*PROMPT:* Across the entries below, tally every line that holds the string "nodes" and reply with the number only.

*Collected data entries:*
※

(** [rbtree_first] is the first node in order, and [rbtree_next] of any node is the
    one that follows it in order, null after the last: the two walk through all
    nodes in the order of their keys. *)
Theorem rbtree_iterates (s : rb) (t : tree) (l1 l2 : list (Z * Z)) (a k : Z) :
  rbt s t -> inorder t = l1 ++ (a, k) :: l2 ->
  rbtree_first s = Some (hd_addr (inorder t)) /\ rbtree_next s a = Some (hd_addr l2).
Proof.
  intros [Hs _ _ _] Hin. pose proof (holds_size _ _ Hs) as Hz.
  assert (a ∈ addrs t) as Ha. { unfold addrs. rewrite Hin, fmap_app, fmap_cons. set_solver. }
  assert (a <> NULL) as H0 by (by eapply holds_nonnull). apply Z.eqb_neq in H0. split.
  - unfold rbtree_first, tree_min. rewrite (h_root _ _ Hs).
    assert (t <> E) as Ht by (intros ->; by apply elem_of_nil in Ha).
    destruct (Z.eqb_spec (addr t) NULL) as [E|_].
    { destruct t as [|c l b k' r]; [done|]. by destruct (focus_fresh s [] c b k' l r Hs). }
    apply (leftmost_spec _ _ [] t Hs Ht). unfold fuel_of. lia.
  - destruct (focus_of t a Ha) as (ctx & c & l & k' & r & ->). rewrite inorder_plug in Hin. cbn [inorder] in Hin.
    assert (inorder r ++ after ctx = l2) as <-.
    { pose proof (h_nodup _ _ Hs) as Hn. unfold addrs in Hn. rewrite inorder_plug in Hn. cbn [inorder] in Hn.
      rewrite <-!app_assoc in Hin, Hn. rewrite (app_assoc (before ctx)) in Hin, Hn. cbn [app] in Hin, Hn.
      rewrite Hin in Hn. clear -Hin Hn. revert Hin Hn. generalize (before ctx ++ inorder l) as l0, (inorder r ++ after ctx) as l3.
      intros l0 l3 Hin Hn. revert l1 Hin Hn. induction l0 as [|x l0 IH]; intros [|y l1] Hin Hn; cbn in *.
      - congruence.
      - exfalso. injection Hin as <- ->. rewrite fmap_app, fmap_cons in Hn. apply NoDup_cons in Hn as [Hn _]. set_solver.
      - exfalso. injection Hin as -> <-. apply NoDup_cons in Hn as [Hn _]. rewrite fmap_app, fmap_cons in Hn. set_solver.
      - injection Hin as -> Hin. apply NoDup_cons in Hn as [_ Hn]. by eapply IH. }
    unfold rbtree_next. rewrite H0, (holds_node _ _ _ _ _ _ _ Hs). cbn [mbind option_bind right parent].
    destruct r as [|c' l' a' k'' r'].
    + cbn [addr inorder app]. rewrite Z.eqb_refl. cbn [negb]. apply (climb_right_spec _ s ctx c a k' l E Hs).
      pose proof (length_ctx ctx (T c l a k' E)). unfold fuel_of. lia.
    + set (r := T c' l' a' k'' r') in *. destruct (focus_fresh s (FR c l a k' :: ctx) c' a' k'' l' r' Hs) as [_ Ha'].
      apply Z.eqb_neq in Ha'. unfold tree_min. change (addr r) with a'. rewrite Ha'. cbn [negb].
      change a' with (addr r). rewrite (leftmost_spec _ _ (FR c l a k' :: ctx) r Hs).
      * destruct (inorder r) eqn:E; [|done]. cbn in E. by apply app_eq_nil in E as [_ ?].
      * done.
      * pose proof (length_ctx (FR c l a k' :: ctx) r) as Hl. unfold fuel_of.
        change (plug (FR c l a k' :: ctx) r) with (plug ctx (T c l a k' r)) in Hl. lia.
Qed.

(** ** A worked tree *)

Definition fresh_node (k : Z) : rb_node := mk_node NULL NULL NULL RB_RED k.

(** Seven nodes outside any tree, at the addresses 16, 32, ..., with the keys 1 to 7. *)
Definition demo_heap : rb :=
  mk_rb NULL (list_to_map ((fun k => (16 * k, fresh_node k)) <$> range 1 8)) (mk_stats 0 0 0 0).

Lemma demo_empty : rbt demo_heap E.
Proof.
  constructor; [|by exists 0%nat; constructor|done|by constructor].
  constructor; [done|done|by constructor|]. vm_compute. reflexivity.
Qed.

Lemma rbtree_insert_spec_witness :
  exists s' t', rbtree_insert 64 4 demo_heap = Some s' /\ rbt s' t' /\ inserted 64 4 (inorder E) (inorder t').
Proof.
  apply (rbtree_insert_spec demo_heap E 64 4 (fresh_node 4)).
  - apply demo_empty.
  - apply not_elem_of_nil.
  - done.
  - vm_compute. reflexivity.
  - reflexivity.
Defined.

Lemma rbtree_find_spec_witness :
  exists p, (rbtree_find 3 demo_heap).1 = Some p /\
    (p <> NULL -> (p, 3) ∈ inorder E) /\ (p = NULL -> 3 ∉ (inorder E).*2) /\
    find_loop (2 * Nat.log2 (length (inorder E) + 1) + 1) demo_heap 3 (root demo_heap) = Some p.
Proof. apply (rbtree_find_spec demo_heap E 3). apply demo_empty. Defined.

Definition insert_all (ks : list Z) (s : rb) : option rb :=
  foldl (fun s k => s ← s; rbtree_insert (16 * k) k s) (Some s) ks.

Definition one_tree : tree := T RB_BLACK E 64 4 E.
Definition one_state : rb :=
  mk_rb 64 {[ 64 := mk_node NULL NULL NULL RB_BLACK 4 ]} (mk_stats 0 0 0 0).
Lemma one_rbt : rbt one_state one_tree.
Proof.
  constructor; [|by exists 1%nat; repeat constructor|done|by repeat constructor].
  constructor; [done| |by apply NoDup_singleton|done]. cbn [rep one_tree one_state heap]. by rewrite lookup_singleton_eq.
Qed.

Lemma rbtree_iterates_witness :
  rbtree_first one_state = Some 64 /\ rbtree_next one_state 64 = Some NULL.
Proof. apply (rbtree_iterates one_state one_tree [] [] 64 4); [apply one_rbt|reflexivity]. Defined.

(** ** Removal *)

(** The seven keys inserted in this order give a root with key 2 whose successor, 3, is
    not its right child. *)
Definition before_erase : option rb := insert_all [2; 1; 5; 3; 6; 4; 7] demo_heap.
Definition after_erase : option rb := s ← before_erase; rbtree_erase 32 s.

Definition heap_after : list (Z * rb_node) :=
  [(16, mk_node 48 NULL NULL RB_BLACK 1); (32, mk_node NULL NULL NULL RB_BLACK 2);
   (48, mk_node NULL 16 80 RB_BLACK 3); (64, mk_node 80 NULL NULL RB_RED 4);
   (80, mk_node 48 48 96 RB_RED 5); (96, mk_node 80 NULL 112 RB_BLACK 6);
   (112, mk_node 96 NULL NULL RB_RED 7)].

Lemma after_erase_heap : exists g, after_erase = Some (mk_rb 48 (list_to_map heap_after) g).
Proof. eexists. vm_compute. reflexivity. Qed.

(** After the removal of the root, the old parent of the successor still points to it:
    key 4 was in the tree and was not removed, but the search for it goes round for
    ever, whatever the fuel. *)
Lemma erase_makes_cycle :
  (exists s, before_erase = Some s /\ (rbtree_find 4 s).1 = Some 64) /\
  (exists s, after_erase = Some s /\ forall fuel, find_loop fuel s 4 (root s) = None).
Proof.
  split; [eexists; split; [vm_compute; reflexivity|vm_compute; reflexivity]|].
  destruct after_erase_heap as [g ->]. eexists. split; [done|]. intros fuel. cbn [root].
  set (s := mk_rb 48 (list_to_map heap_after) g).
  assert (heap s !! 48 = Some (mk_node NULL 16 80 RB_BLACK 3)) as H48 by done.
  assert (heap s !! 80 = Some (mk_node 48 48 96 RB_RED 5)) as H80 by done. clearbody s.
  assert (forall fuel, find_loop fuel s 4 48 = None /\ find_loop fuel s 4 80 = None) as H; [|apply H].
  clear fuel. induction fuel as [|fuel [IH1 IH2] ]; [done|]. cbn [find_loop]. rewrite H48, H80. cbn. by rewrite IH1, IH2.
Qed.

End RbTree.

※

*RESULT OF THIS TASK:* 2